Not at Any Cost

Return the Abductees, but not at Any Cost

If the families of the abductees had known that the Shalit deal would lead twelve years later to the Seventh of October, they would certainly have opposed it completely, and rightly so. The state is responsible for returning all the abductees, down to the last one, but not at any cost.

(Photo: Miriam Alster / Flash90)

The Shulchan Aruch states that the mitzvah of freeing captives precedes the mitzvah of charity and one must not delay even one unnecessary moment, but rather hurry up and release the captives as soon as possible.

To this must be added the state's responsibility to protect its citizens, a responsibility that unfortunately the State of Israel failed in on the seventh of October. The state has a responsibility to correct the injustice, return all the abductees and help them return to a normal life as much as possible.

Add to that the Israeli sentiment, the fact that everyone here knows everyone, as well as the feeling of national depression that we all feel these days, when it is clear that only returning live abductees to their families can bring color back to our faces and raise our national stature.

But let's talk for a moment about the price

In the Shalit deal, the requirement was to bring him home "at any cost." Hamas heard, internalized and the Israeli government released 1,027 terrorists in exchange for Gilad's release.

Some of the terrorists who were released in the Shalit deal returned to terrorism after their release and we know that from then until the seventh of October, ten Israelis were murdered by them, and that is if we only count those who pulled the trigger. Many more indirectly supported terrorism. On the seventh of October we lost the ability to count the victims of those released from the Shalit deal. We will probably never know how many of those murdered lost their lives by terrorists we released with our own hands. How many heads were cut off, how many men and women were raped by them.

Add to that Yahya Sinwar, the leader of Hamas in the Gaza Strip, who, even if he himself did not pull the trigger on the seventh of October, clearly has overall responsibility for the most serious war crime in the history of the State of Israel. Sinwar was also released in the Shalit deal, although he refused to sign a statement that he would not engage in terrorism again. Not that this statement has any value, and yet, when a person declares himself that he intends to continue engaging in terrorism, if we release him, we are in fact allowing all the citizens of Israel to be killed, and the question is only who will fall to fate.

The Shalit deal strengthened Hamas

It is important to remember that neither Gilad nor his family is responsible for the deal that brought him back. But it is natural that every family will do everything in their power to bring their son back home alive. The person responsible for the Shalit deal is Netanyahu, who served as prime minister at the time.
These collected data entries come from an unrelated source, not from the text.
(** C3: on a ready registry whose models are stored under their own
    labels, [set_installed_apps] (whether it returns or raises) followed by
    [unset_installed_apps] gives back the applications and the stack, and
    every model that the RecordStore held when [set_installed_apps] ended,
    the ones it registered included, is returned by [get_registered_model],
    under any spelling of the case of its name; and when no application that
    is back has its label, no call of [get_models] lists it. *)
Theorem models_survive_unset_installed_apps create installed self :
  ready self = true ->
  store_owned self ->
  exists self2,
    unset_installed_apps (set_installed_apps create installed self).2
    = (Ok tt, self2)
    /\ app_configs self2 = app_configs self
    /\ stored_app_configs self2 = stored_app_configs self
    /\ ready self2 = true
    /\ forall app_label name model,
         registered (set_installed_apps create installed self).2 app_label name
         = Some model ->
         (forall asked,
            PyStr.lower asked = name ->
            get_registered_model app_label asked self2 = (Ok model, self2))
         /\ ((forall app_config,
                app_config ∈ OrderedDict.values (app_configs self) ->
                AppConfig.label app_config <> app_label) ->
             forall app_mod a d s models self3,
               get_models app_mod a d s self2 = (Ok models, self3) ->
               model ∉ models).
Proof.
  intros Hready Hown.
  destruct (set_installed_apps_ready create installed self Hready)
    as (Hstack & _ & Hown1).
  specialize (Hown1 Hown).
  set (self1 := (set_installed_apps create installed self).2) in *.
  pose proof (unset_installed_apps_cases self1) as Hpop.
  rewrite Hstack in Hpop.
  eexists. split; [exact Hpop|]. do 3 (split; [done|]).
  intros app_label name model Hreg. split.
  - intros asked <-. by apply get_registered_model_found.
  - intros Hlabel app_mod a d s models self3 Hcall Hin.
    pose proof (fun Hcache =>
                  get_models_from_installed _ _ _ _ _ model _ _ Hcache Hcall Hin)
      as Hfrom.
    destruct (Hfrom eq_refl) as (app_config & app_models & Hcfg & Hsub & Hin0).
    simpl in Hcfg, Hsub.
    apply registered_in_values in Hreg as (app_models' & Hsub' & Hin').
    apply (Hlabel app_config Hcfg).
    rewrite <- (store_owned_label self1 _ _ model Hown1 Hsub Hin0).
    by rewrite (store_owned_label self1 _ _ model Hown1 Hsub' Hin').
Qed.
(** [connect_cb] once the connection to the destination stands. *)
Lemma server_connect_ok_step e c :
  state c = REQ_RCVD -> so_error e = 0 ->
  exists c',
    connect_cb e c = Live c' [FreeGai]
    /\ state c' = CONNECTED /\ tx_bytes c' = 4
    /\ sub (tx_buf c') 0 4 = fst (io_encrypt (enc_evp c) (be32 MAGIC))
    /\ enc_evp c' = snd (io_encrypt (enc_evp c) (be32 MAGIC))
    /\ w_local_write c' = true
    /\ sock_local c' = sock_local c /\ sock_remote c' = sock_remote c.
Proof.
  intros Hst Herr. unfold connect_cb. rewrite Hst, Herr. cbn.
  unfold seal_reply. cbn.
  rewrite (seal_word _ _ (be32 MAGIC)) by reflexivity. cbn.
  eexists. split; [reflexivity |]. cbn.
  rewrite (sealed_word _ _ (be32 MAGIC)) by reflexivity.
  repeat split; reflexivity.
Qed.

(** [connect_cb] after a failed attempt, with a candidate left. *)
Lemma server_connect_next_step e c a0 a rest :
  state c = REQ_RCVD -> so_error e <> 0 ->
  res (gai c) = a0 :: a :: rest -> 0 <= socket_res e ->
  exists c',
    connect_cb e c
    = Live c' [Close (sock_remote c); Connect (socket_res e)]
    /\ state c' = REQ_RCVD /\ res (gai c') = a :: rest
    /\ sock_remote c' = socket_res e
    /\ w_remote_write c' = true /\ w_remote_write_cb c' = ConnectCb
    /\ sock_local c' = sock_local c /\ enc_evp c' = enc_evp c
    /\ tx_buf c' = tx_buf c /\ rx_buf c' = rx_buf c.
Proof.
  intros Hst Herr Hres Hsock. unfold connect_cb. rewrite Hst.
  destruct (Z.eqb_spec (so_error e) 0) as [| _]; [contradiction |]. cbn.
  rewrite Hres. cbn.
  destruct (Z.ltb_spec (socket_res e) 0); [lia |].
  eexists. split; [reflexivity |]. cbn. rewrite ?Hst.
  repeat split; reflexivity.
Qed.

(** [connect_cb] after the last candidate failed. *)
Lemma server_connect_last_step e c :
  state c = REQ_RCVD -> so_error e <> 0 -> tl (res (gai c)) = [] ->
  exists c',
    connect_cb e c
    = Live c' [Close (sock_remote c); Close (sock_remote c); FreeGai]
    /\ state c' = REQ_ERR /\ tx_bytes c' = 4
    /\ sub (tx_buf c') 0 4
       = fst (io_encrypt (enc_evp c) [x00; x00; x00; x00])
    /\ w_local_write c' = true
    /\ sock_local c' = sock_local c.
Proof.
  intros Hst Herr Hres. unfold connect_cb. rewrite Hst.
  destruct (Z.eqb_spec (so_error e) 0) as [| _]; [contradiction |]. cbn.
  rewrite Hres. cbn.
  unfold seal_reply. cbn.
  change (be32 0) with [x00; x00; x00; x00].
  rewrite (seal_word _ _ [x00; x00; x00; x00]) by reflexivity. cbn.
  eexists. split; [reflexivity |]. cbn.
  rewrite (sealed_word _ _ [x00; x00; x00; x00]) by reflexivity.
  repeat split; reflexivity.
Qed.

(** The four-byte reply of a connected block goes out whole: the relay
    phase begins. *)
Lemma server_reply_sent_step e c room reply :
  state c = CONNECTED -> tx_bytes c = 4 -> sub (tx_buf c) 0 4 = reply ->
  length reply = 4%nat ->
  send_res e = SendRoom room -> 4 <= Z.of_N room ->
  exists c',
    local_write_cb e c = Live c' [Send (sock_local c) reply]
    /\ state c' = ESTAB
    /\ watchers c' = (true, false, true, false)
    /\ w_remote_write_cb c' = RemoteWriteCb
    /\ enc_evp c' = enc_evp c
    /\ sock_local c' = sock_local c /\ sock_remote c' = sock_remote c.
Proof.
  intros Hst Hn Hreply Hlen Hsend Hroom.
  unfold local_write_cb. rewrite Hst. cbn. rewrite ?Hst, Hn. cbn.
  rewrite Hsend, send_all by lia. cbn.
  change (Pos.to_nat 4) with 4%nat.
  rewrite Hreply, sent_all by first [exact Hlen | lia].
  eexists. split; [reflexivity |]. cbn. repeat split; reflexivity.
Qed.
He was responsible for ensuring the safety and security of Gilad as well as all the other citizens of Israel.

It must be remembered that there is no one to voice the voices of the future kidnapped and murdered, and no loving family will spread a heartbreaking photo, but their blood is no less red than the blood of the abductees dying in the Hamas tunnels. They are all dear to our hearts. It is the state's responsibility to protect everyone's lives. Netanyahu led the Shalit deal with broad public support. Only three ministers in his government opposed the deal: Uzi Landau, Avigdor Lieberman and Moshe "Bogie" Ya'alon. It turns out that all three of them were good at seeing from afar, and avoided a populist decision with an unbearably heavy price.

It is difficult to exaggerate the strengthening that Hamas achieved following the Shalit deal: a large number of terrorists returned to the organization's ranks, including leaders, the morale boost, as well as public sympathy in Gaza. It is possible that Qatar decided to financially support Hamas because it allegedly proved its capabilities and influence.
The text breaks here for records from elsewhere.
(** A list of complete exchanges: each assistant message is followed by
    the user message that holds the results of its tool uses, id by id. *)
Fixpoint exchanges (messages : list CityInsightsAnalyzer.message) : bool :=
  match messages with
  | [] => true
  | CityInsightsAnalyzer.AssistantContent blocks
    :: CityInsightsAnalyzer.UserToolResults results :: rest =>
      (if list_eq_dec string_dec
            (map CityInsightsAnalyzer.id (CityInsightsAnalyzer.tool_uses_of blocks))
            (map CityInsightsAnalyzer.tool_use_id results)
       then true else false)
      && exchanges rest
  | _ => false
  end.

(** A transcript of the analyzer in good order: complete exchanges,
    possibly after the initial user message. *)
Definition in_good_order (messages : list CityInsightsAnalyzer.message) : bool :=
  match messages with
  | CityInsightsAnalyzer.UserText _ :: rest => exchanges rest
  | _ => exchanges messages
  end.

(** The events of [k] rate-limited iterations of [analyze_city]. *)
Fixpoint rate_limited_iterations (k : nat) : log :=
  match k with
  | O => []
  | S k' => ECompletion :: ESleep 5 :: rate_limited_iterations k'
  end.

(** The character [c] does not occur in [s]. *)
Definition free_of (c : ascii) (s : string) : bool :=
  all_chars (fun x => negb (Ascii.eqb x c)) s.

(** The events of [k] failed attempts of the retry loop of [run], the
    first of them being attempt number [retry]. *)
Fixpoint failed_attempts_from (retry k : nat) : log :=
  match k with
  | O => []
  | S k' =>
      ECompletion :: ESleep (MindsDBAgent.wait_time retry)
      :: failed_attempts_from (S retry) k'
  end.

Definition failed_attempts : nat -> log := failed_attempts_from 0.

Fixpoint total (l : list nat) : nat :=
  match l with
  | [] => 0
  | n :: t => n + total t
  end.

(** The id and the name that a tool message answers, and those of a
    requested call. *)
Definition answer_of (m : MindsDBAgent.message) : option (string * string) :=
  match m with
  | MindsDBAgent.ToolMessage tool_call_id name _ => Some (tool_call_id, name)
  | _ => None
  end.

Definition call_of (tc : MindsDBAgent.tool_call) : option (string * string) :=
  Some (MindsDBAgent.id tc, MindsDBAgent.name tc).

(** The printable ASCII characters other than the single quote and the
    backslash: [repr] writes them as they are, in single quotes. *)
Definition plain_char (c : ascii) : bool :=
  let n := Py.code c in
  ((32 <=? n) && (n <? 127))%nat
  && negb (Ascii.eqb c Py.single_quote) && negb (Ascii.eqb c Py.backslash).

Definition known_tools : list string :=
  ["query_mindsdb"; "query_postgres_direct"; "export_query_results"]%string.

Definition is_known_tool (name : string) : bool :=
  existsb (String.eqb name) known_tools.

Section Appended.

Variable provider
  : log -> list MindsDBAgent.message -> MindsDBAgent.completion_outcome.
Variable gateway : log -> string -> MindsDBTool.http_outcome.
Variable database : log -> string -> list value -> PostgresDirectTool.pg_outcome.
Variable exporter : log -> MindsDBAgent.arguments -> string.
Variable str : result -> string.
Variable str_summary : MindsDBAgent.result_summary -> string.

(** The messages that the iterations of [run] add to the transcript
    [messages] before the first pruning: iteration by iteration, the
    assistant message with its tool calls and the answers to them, up to
    and including the first iteration that leaves more than 12 messages,
    or up to the iteration that ends the run (which adds nothing). *)
Fixpoint appended_in_place (fuel : nat) (messages : list MindsDBAgent.message)
         (l : log) : list MindsDBAgent.message :=
  match fuel with
  | O => []
  | S fuel' =>
      match MindsDBAgent.call_with_retry provider MindsDBAgent.max_retries 0
              messages l with
      | (inr _, _) => []
      | (inl response, l1) =>
          match String.eqb (MindsDBAgent.finish_reason response) "tool_calls",
                MindsDBAgent.tool_calls response with
          | true, _ :: _ =>
              match MindsDBAgent.execute_tool_calls gateway database exporter
                      str str_summary (MindsDBAgent.tool_calls response) l1 with
              | (inr _, _) => []
              | (inl tool_results, l2) =>
                  let exchange :=
                    MindsDBAgent.AssistantMessage
                      (MindsDBAgent.or_default EmptyString
                         (MindsDBAgent.content response))
                      (MindsDBAgent.tool_calls response)
                    :: tool_results in
                  (exchange
                     ++ (if (12 <? length (messages ++ exchange))%nat then []
                         else appended_in_place fuel' (messages ++ exchange) l2))%list
              end
          | _, _ => []
          end
      end
  end.

End Appended.

End Notions.

Module Inputs.

Import Examples.
Local Open Scope string_scope.

Definition select_upper : string :=
  "SELECT RAW_DATA FROM service19_onboarding_data LIMIT 50".

Definition select_lower : string :=
  "select raw_data from service19_onboarding_data limit 50".

(** A gateway that fails on every statement. *)
Definition gateway_down : log -> string -> MindsDBTool.http_outcome :=
  fun _ _ => MindsDBTool.HttpTimeout.

(** A gateway that answers every statement with one row that has no cell. *)
Definition gateway_empty_row : log -> string -> MindsDBTool.http_outcome :=
  fun _ _ => MindsDBTool.HttpData [VList []] ["total"].

Definition wildcard_pattern : string := "x' UNION SELECT * FROM secrets --".

Definition three_records : list (list (string * value)) :=
  map (fun i => [("data_id", VInt i)]) [1; 2; 3]%Z.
We must demand the release of complete families

If the families of the abductees had known that the Shalit deal would lead twelve years later to the Seventh of October, they would certainly have opposed it completely, and rightly so. The state is responsible for returning all the abductees, down to the last one, but not at any cost.
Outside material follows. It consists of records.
(** * A shallow embedding of the Earley parser and tokenizer of
      [earley-parser.js], and the properties of its specification.

    The first part models the code: JavaScript values and the few
    built-ins the code relies on, regular expressions (as an interface,
    with one small concrete engine), Earley states, [equalArrays], the
    data of the [Tokenizer] and [Grammar] classes, [sameJSON],
    [setOption], [addRule], [tokenize] and [parse].  The notions used in
    statements and a few sample grammars follow; the theorems come last.

    Conventions of the model:
    - a loop that need not terminate takes a fuel argument, and running
      out of fuel is the outcome [OutOfFuel], distinct from every
      outcome of the code;
    - the callbacks (formatters, [expressionBuilder], [comparator]) are
      pure functions; regular expressions carry no flags, so that
      [exec] is a function of the source and the subject;
    - [this.rules] is a plain object: [hasOwnProperty] is a lookup in
      the map of its own properties, while [this.rules[name]] also
      finds what [Object.prototype] defines;
    - debugging output is not modelled. *)

From Stdlib Require Import ZArith Lia Bool Ascii String List.
From stdpp Require Import base option list strings gmap pretty.
Import ListNotations.

Set Warnings "-register-all".

Local Open Scope string_scope.
Local Open Scope list_scope.
Local Open Scope nat_scope.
The deal that is going to be carried out starting tomorrow (Thursday) seems more balanced than Shalit's deal. The released prisoners are fewer and less dangerous. The pressure of our soldiers on the battlefield is bearing fruit and it seems that Hamas is longing for a lull that will allow it to reorganize. It is of course a cause for concern if it was not possible to insist on a deal for all the abductees, taking advantage of the fact that Sinwar has his back against the wall.

Furthermore, why is it clear to us that it is forbidden to separate children from their mothers, but it is permissible to separate them from their fathers? We must demand the full release of families. The blood of all the abductees is equal - children and elderly, men and women, female and male soldiers. Priority should be given to the sick and wounded whose stay in captivity endangers their lives more than others, but apart from that, everyone's life is equal. As great as the joy that some of the abductees will be able to return home in the coming days, so great is the pain for those who will remain in Gaza.

We can only hope that all of the abductees will be able to return home soon, and that the military echelon's assessment that the truce will not prevent the army from neutralizing Hamas from all its military and governmental capabilities will be fully realized.


Pasit Siach is a former principal of a democratic, Jewish-pluralist high school, currently accompanies school principals, teaches Jewish philosophy and practices Li.c.b.t. treatment. A graduate of the Ulpana in Kfar Pines and the Lindenbaum seminary.